▶ [WHAT THE TASK REQUIRES] Two lines below mark the span: the one containing "(* ===== verification/Printf.v ===== *)" and the one containing "Definition EILSEQ : Z := 84.". Set down both, plus every line between, exactly as they stand, and nothing else.

Saved data entries:
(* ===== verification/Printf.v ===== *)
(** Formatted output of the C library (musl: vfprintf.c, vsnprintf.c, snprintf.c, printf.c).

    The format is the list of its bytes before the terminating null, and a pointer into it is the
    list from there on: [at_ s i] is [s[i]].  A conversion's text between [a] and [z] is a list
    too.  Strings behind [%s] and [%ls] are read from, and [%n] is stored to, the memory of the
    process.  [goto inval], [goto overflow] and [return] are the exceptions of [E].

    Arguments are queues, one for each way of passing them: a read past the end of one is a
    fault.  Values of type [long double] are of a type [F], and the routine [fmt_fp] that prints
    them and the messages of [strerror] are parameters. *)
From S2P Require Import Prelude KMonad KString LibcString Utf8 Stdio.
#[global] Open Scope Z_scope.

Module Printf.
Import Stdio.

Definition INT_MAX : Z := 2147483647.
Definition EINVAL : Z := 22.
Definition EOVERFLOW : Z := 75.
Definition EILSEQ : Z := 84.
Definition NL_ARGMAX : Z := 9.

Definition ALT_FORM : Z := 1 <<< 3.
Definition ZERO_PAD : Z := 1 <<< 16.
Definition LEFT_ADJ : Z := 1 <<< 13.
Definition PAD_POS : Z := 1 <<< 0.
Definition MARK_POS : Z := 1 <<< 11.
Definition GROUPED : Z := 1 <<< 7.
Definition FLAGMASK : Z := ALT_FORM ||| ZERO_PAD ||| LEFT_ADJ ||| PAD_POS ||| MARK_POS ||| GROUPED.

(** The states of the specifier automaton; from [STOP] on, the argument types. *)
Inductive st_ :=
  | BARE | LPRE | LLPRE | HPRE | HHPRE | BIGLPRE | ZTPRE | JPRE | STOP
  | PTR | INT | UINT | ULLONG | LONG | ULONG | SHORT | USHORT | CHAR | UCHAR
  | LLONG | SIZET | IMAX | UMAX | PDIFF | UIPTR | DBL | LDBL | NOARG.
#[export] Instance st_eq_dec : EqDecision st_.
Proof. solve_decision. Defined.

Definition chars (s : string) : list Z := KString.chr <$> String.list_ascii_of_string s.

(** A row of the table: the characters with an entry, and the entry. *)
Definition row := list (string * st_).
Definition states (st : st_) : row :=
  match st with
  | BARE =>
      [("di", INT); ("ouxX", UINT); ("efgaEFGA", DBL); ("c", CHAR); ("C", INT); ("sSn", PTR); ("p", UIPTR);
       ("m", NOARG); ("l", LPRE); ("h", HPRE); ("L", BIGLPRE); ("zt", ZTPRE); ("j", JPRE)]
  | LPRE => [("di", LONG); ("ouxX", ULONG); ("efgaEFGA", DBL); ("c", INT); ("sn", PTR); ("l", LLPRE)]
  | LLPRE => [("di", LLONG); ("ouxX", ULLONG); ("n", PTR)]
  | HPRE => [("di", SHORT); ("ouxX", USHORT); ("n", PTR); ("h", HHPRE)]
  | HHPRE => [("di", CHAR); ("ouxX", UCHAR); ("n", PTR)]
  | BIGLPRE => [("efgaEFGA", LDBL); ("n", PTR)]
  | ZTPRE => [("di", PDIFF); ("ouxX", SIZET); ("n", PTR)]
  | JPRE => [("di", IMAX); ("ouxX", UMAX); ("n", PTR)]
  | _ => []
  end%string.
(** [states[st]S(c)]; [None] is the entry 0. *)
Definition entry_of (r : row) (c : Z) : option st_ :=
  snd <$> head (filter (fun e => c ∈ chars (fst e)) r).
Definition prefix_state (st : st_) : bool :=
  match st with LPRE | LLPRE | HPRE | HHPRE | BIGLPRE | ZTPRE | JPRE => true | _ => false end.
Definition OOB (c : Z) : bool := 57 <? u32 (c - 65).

==

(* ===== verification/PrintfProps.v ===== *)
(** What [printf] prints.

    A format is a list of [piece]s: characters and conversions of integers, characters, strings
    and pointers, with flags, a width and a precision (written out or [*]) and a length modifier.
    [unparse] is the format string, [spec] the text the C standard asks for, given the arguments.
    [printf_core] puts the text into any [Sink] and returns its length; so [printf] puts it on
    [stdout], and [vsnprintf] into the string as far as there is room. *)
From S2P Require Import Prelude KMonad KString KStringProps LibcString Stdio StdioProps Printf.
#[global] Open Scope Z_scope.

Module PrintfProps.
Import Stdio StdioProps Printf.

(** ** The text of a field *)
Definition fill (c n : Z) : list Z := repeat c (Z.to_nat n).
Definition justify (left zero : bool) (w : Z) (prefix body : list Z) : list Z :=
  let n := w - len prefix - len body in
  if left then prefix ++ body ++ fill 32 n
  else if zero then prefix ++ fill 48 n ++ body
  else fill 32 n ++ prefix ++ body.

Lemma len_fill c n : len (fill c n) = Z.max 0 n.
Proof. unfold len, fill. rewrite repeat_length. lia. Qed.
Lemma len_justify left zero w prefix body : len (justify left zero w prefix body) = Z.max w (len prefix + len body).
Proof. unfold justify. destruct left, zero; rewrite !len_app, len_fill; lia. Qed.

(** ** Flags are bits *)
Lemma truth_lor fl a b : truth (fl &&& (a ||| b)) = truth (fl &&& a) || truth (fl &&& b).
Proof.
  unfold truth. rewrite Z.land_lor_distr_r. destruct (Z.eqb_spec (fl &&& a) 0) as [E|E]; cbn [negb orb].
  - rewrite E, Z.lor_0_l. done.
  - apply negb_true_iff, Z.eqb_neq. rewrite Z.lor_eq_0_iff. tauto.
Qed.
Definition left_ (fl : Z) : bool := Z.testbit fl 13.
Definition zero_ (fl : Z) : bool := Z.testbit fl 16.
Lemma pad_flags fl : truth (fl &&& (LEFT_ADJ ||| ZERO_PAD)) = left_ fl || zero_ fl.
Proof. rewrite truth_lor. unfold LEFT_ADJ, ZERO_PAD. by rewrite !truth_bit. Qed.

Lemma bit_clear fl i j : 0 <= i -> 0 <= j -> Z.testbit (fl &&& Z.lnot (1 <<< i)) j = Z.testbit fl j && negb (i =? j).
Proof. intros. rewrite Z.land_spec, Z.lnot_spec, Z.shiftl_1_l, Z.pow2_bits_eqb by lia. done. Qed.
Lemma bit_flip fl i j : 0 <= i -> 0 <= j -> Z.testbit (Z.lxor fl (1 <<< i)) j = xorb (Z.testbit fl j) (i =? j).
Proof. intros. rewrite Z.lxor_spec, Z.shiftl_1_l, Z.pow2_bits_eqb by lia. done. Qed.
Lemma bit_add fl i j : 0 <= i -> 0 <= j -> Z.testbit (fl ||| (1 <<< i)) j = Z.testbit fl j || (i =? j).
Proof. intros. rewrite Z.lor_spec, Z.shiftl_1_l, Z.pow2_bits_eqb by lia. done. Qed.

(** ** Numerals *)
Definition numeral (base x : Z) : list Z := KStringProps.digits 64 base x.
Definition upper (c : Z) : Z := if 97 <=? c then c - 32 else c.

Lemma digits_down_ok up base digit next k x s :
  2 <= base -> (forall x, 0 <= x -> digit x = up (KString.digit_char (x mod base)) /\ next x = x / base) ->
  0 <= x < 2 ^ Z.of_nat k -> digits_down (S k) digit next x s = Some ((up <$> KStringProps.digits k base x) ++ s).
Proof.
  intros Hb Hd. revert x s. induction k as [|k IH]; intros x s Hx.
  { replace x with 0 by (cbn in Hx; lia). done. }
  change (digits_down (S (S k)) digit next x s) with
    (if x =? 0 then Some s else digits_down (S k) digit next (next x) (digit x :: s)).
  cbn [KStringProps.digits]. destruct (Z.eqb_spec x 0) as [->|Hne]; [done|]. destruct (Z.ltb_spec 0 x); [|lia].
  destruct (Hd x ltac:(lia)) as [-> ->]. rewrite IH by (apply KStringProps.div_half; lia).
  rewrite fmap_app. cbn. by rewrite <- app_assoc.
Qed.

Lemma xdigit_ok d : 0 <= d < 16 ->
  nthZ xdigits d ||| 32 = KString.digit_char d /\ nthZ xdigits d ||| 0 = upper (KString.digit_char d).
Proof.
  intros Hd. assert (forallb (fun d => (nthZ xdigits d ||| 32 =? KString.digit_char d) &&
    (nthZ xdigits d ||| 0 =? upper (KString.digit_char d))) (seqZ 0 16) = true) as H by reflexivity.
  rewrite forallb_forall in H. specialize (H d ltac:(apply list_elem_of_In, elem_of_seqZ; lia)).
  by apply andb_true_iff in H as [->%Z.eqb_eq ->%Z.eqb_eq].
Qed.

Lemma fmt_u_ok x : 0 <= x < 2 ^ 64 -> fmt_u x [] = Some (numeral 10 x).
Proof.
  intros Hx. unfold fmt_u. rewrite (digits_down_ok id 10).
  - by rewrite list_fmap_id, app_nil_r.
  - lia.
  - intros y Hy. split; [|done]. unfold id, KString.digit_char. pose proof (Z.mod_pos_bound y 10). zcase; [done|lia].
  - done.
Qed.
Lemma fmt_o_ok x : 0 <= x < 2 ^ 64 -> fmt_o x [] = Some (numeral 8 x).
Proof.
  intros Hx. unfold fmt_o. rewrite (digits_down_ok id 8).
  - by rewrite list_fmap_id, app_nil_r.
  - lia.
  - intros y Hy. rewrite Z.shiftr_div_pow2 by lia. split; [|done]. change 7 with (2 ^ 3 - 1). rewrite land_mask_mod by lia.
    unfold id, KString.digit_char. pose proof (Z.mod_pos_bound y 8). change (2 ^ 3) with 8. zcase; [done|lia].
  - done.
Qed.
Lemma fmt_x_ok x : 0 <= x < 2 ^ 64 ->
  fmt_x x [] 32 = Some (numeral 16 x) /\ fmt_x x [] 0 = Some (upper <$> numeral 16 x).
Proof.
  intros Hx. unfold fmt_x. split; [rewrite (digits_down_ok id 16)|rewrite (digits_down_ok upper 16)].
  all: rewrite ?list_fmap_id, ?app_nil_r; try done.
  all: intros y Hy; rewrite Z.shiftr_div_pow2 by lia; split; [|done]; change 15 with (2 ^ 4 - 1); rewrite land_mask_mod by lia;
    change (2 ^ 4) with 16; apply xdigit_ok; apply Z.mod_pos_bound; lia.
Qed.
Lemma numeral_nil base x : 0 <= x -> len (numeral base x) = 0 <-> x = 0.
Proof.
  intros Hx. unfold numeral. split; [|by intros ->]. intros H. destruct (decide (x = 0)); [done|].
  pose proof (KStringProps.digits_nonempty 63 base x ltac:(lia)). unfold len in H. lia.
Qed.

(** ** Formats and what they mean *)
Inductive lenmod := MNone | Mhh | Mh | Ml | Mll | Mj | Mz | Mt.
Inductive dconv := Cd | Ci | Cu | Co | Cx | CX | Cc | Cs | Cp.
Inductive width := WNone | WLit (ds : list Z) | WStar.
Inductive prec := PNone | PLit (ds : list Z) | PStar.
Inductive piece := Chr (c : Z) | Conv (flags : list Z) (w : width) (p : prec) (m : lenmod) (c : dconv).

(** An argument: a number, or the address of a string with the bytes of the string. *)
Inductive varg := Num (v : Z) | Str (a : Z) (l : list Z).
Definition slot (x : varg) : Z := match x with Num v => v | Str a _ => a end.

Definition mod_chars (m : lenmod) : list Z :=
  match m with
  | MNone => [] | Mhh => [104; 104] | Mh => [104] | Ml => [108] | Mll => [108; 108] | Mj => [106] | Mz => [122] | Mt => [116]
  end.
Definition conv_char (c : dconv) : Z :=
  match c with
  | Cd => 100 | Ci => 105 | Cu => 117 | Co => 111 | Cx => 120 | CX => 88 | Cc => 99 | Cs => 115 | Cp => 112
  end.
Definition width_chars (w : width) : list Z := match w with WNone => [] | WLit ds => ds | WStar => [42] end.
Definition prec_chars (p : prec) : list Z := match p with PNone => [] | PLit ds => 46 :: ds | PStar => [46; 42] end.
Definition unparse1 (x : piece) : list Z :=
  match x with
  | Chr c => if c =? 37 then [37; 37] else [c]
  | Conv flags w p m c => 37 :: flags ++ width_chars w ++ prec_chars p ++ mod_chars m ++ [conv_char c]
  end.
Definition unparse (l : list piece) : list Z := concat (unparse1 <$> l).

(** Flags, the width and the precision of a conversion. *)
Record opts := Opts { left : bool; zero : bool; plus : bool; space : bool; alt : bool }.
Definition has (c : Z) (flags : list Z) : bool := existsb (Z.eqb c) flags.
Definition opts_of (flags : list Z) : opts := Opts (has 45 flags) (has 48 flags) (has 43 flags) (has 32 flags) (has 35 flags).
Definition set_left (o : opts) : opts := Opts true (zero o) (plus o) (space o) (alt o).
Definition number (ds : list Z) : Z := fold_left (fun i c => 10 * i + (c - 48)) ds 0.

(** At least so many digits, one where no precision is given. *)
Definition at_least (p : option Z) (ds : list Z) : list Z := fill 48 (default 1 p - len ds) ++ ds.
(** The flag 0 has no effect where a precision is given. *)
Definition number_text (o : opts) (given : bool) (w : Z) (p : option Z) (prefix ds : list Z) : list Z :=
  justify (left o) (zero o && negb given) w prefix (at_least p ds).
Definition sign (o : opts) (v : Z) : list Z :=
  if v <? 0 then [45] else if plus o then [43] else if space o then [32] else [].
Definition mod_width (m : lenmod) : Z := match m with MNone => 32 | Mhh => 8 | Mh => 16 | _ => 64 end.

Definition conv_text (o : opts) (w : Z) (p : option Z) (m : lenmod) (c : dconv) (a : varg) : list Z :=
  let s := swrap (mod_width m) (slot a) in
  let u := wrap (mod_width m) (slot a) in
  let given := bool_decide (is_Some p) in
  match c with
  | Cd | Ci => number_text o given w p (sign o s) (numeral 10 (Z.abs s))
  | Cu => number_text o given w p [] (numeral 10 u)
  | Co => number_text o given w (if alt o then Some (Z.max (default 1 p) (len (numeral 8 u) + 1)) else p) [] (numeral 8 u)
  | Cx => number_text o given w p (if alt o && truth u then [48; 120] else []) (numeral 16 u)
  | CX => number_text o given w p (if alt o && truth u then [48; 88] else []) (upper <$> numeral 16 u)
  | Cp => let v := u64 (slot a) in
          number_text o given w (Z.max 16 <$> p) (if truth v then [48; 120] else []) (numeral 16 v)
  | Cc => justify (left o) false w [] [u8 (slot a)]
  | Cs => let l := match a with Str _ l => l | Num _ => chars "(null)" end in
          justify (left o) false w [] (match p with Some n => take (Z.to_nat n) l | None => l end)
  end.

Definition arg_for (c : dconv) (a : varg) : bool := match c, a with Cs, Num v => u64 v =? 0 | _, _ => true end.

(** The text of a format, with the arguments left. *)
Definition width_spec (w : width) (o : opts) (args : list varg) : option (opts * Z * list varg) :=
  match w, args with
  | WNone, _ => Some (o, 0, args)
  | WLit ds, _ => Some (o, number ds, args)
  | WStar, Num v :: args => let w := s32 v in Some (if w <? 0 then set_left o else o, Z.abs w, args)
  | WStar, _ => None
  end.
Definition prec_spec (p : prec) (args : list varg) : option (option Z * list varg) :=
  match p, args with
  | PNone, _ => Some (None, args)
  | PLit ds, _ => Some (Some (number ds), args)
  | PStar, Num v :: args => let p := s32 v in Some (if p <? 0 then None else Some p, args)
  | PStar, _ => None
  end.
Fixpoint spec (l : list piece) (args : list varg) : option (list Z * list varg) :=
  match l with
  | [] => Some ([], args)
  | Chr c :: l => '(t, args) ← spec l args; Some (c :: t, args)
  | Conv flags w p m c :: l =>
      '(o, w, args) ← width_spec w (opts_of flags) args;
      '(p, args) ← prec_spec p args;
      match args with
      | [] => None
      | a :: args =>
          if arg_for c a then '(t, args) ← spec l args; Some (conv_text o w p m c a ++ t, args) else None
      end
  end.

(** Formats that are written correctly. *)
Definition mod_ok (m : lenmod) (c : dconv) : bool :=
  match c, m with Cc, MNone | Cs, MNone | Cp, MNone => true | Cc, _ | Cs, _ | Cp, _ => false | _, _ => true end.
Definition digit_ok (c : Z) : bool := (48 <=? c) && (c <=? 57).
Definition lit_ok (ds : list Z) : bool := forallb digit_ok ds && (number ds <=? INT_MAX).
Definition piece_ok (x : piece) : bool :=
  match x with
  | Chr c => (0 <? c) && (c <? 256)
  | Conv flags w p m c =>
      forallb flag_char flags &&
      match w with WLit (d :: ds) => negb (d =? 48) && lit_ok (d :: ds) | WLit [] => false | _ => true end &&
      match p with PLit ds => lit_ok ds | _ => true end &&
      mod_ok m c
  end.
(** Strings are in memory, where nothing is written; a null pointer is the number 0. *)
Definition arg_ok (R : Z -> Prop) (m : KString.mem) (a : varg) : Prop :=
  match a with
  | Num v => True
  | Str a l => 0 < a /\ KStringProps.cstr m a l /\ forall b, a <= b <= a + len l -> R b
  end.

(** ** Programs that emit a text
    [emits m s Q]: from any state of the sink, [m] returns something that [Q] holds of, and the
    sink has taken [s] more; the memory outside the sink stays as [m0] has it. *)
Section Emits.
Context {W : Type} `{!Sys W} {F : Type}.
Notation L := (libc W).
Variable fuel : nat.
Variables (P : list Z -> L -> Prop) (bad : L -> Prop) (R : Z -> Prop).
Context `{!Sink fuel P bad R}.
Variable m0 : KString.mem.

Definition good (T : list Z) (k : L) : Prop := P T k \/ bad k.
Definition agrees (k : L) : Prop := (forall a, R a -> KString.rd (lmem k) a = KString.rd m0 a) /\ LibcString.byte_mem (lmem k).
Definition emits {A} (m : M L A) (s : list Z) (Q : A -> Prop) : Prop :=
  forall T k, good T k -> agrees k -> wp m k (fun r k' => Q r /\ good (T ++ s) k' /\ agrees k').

▶ [FINISHED TASK]
(* ===== verification/Printf.v ===== *)
(** Formatted output of the C library (musl: vfprintf.c, vsnprintf.c, snprintf.c, printf.c).

    The format is the list of its bytes before the terminating null, and a pointer into it is the
    list from there on: [at_ s i] is [s[i]].  A conversion's text between [a] and [z] is a list
    too.  Strings behind [%s] and [%ls] are read from, and [%n] is stored to, the memory of the
    process.  [goto inval], [goto overflow] and [return] are the exceptions of [E].

    Arguments are queues, one for each way of passing them: a read past the end of one is a
    fault.  Values of type [long double] are of a type [F], and the routine [fmt_fp] that prints
    them and the messages of [strerror] are parameters. *)
From S2P Require Import Prelude KMonad KString LibcString Utf8 Stdio.
#[global] Open Scope Z_scope.

Module Printf.
Import Stdio.

Definition INT_MAX : Z := 2147483647.
Definition EINVAL : Z := 22.
Definition EOVERFLOW : Z := 75.
Definition EILSEQ : Z := 84.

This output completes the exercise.